(Saved entries)
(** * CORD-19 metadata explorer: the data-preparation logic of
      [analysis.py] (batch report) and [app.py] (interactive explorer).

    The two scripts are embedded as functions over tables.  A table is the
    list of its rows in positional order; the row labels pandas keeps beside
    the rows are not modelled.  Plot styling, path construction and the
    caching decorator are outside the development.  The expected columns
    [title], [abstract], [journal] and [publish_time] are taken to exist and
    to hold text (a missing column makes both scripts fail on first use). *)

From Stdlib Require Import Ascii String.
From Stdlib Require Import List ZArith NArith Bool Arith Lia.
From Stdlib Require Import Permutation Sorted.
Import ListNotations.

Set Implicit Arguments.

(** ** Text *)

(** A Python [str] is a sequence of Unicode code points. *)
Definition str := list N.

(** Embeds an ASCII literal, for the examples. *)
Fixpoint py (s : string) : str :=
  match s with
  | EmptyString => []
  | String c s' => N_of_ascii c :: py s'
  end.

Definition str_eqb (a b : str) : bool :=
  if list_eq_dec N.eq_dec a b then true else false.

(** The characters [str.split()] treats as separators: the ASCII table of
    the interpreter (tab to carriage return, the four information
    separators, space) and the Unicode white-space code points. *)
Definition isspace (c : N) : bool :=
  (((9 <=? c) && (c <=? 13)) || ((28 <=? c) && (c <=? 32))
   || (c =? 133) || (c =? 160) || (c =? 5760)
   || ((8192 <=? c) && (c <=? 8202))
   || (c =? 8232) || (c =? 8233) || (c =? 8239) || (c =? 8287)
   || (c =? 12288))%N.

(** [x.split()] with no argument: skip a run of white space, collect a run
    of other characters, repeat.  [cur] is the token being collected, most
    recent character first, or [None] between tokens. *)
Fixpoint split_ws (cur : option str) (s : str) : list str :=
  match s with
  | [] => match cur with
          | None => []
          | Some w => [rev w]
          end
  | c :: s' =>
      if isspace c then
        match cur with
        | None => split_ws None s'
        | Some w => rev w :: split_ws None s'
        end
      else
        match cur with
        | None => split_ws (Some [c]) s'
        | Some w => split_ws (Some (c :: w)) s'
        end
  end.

## TASK INSTRUCTIONS
The answer must be a verbatim transcription of the entries above, from the first line through the line that contains "the rows are", and nothing more.

## REPLY TO THE EXERCISE
(** * CORD-19 metadata explorer: the data-preparation logic of
      [analysis.py] (batch report) and [app.py] (interactive explorer).

    The two scripts are embedded as functions over tables.  A table is the
    list of its rows in positional order; the row labels pandas keeps beside
    the rows are not modelled.  Plot styling, path construction and the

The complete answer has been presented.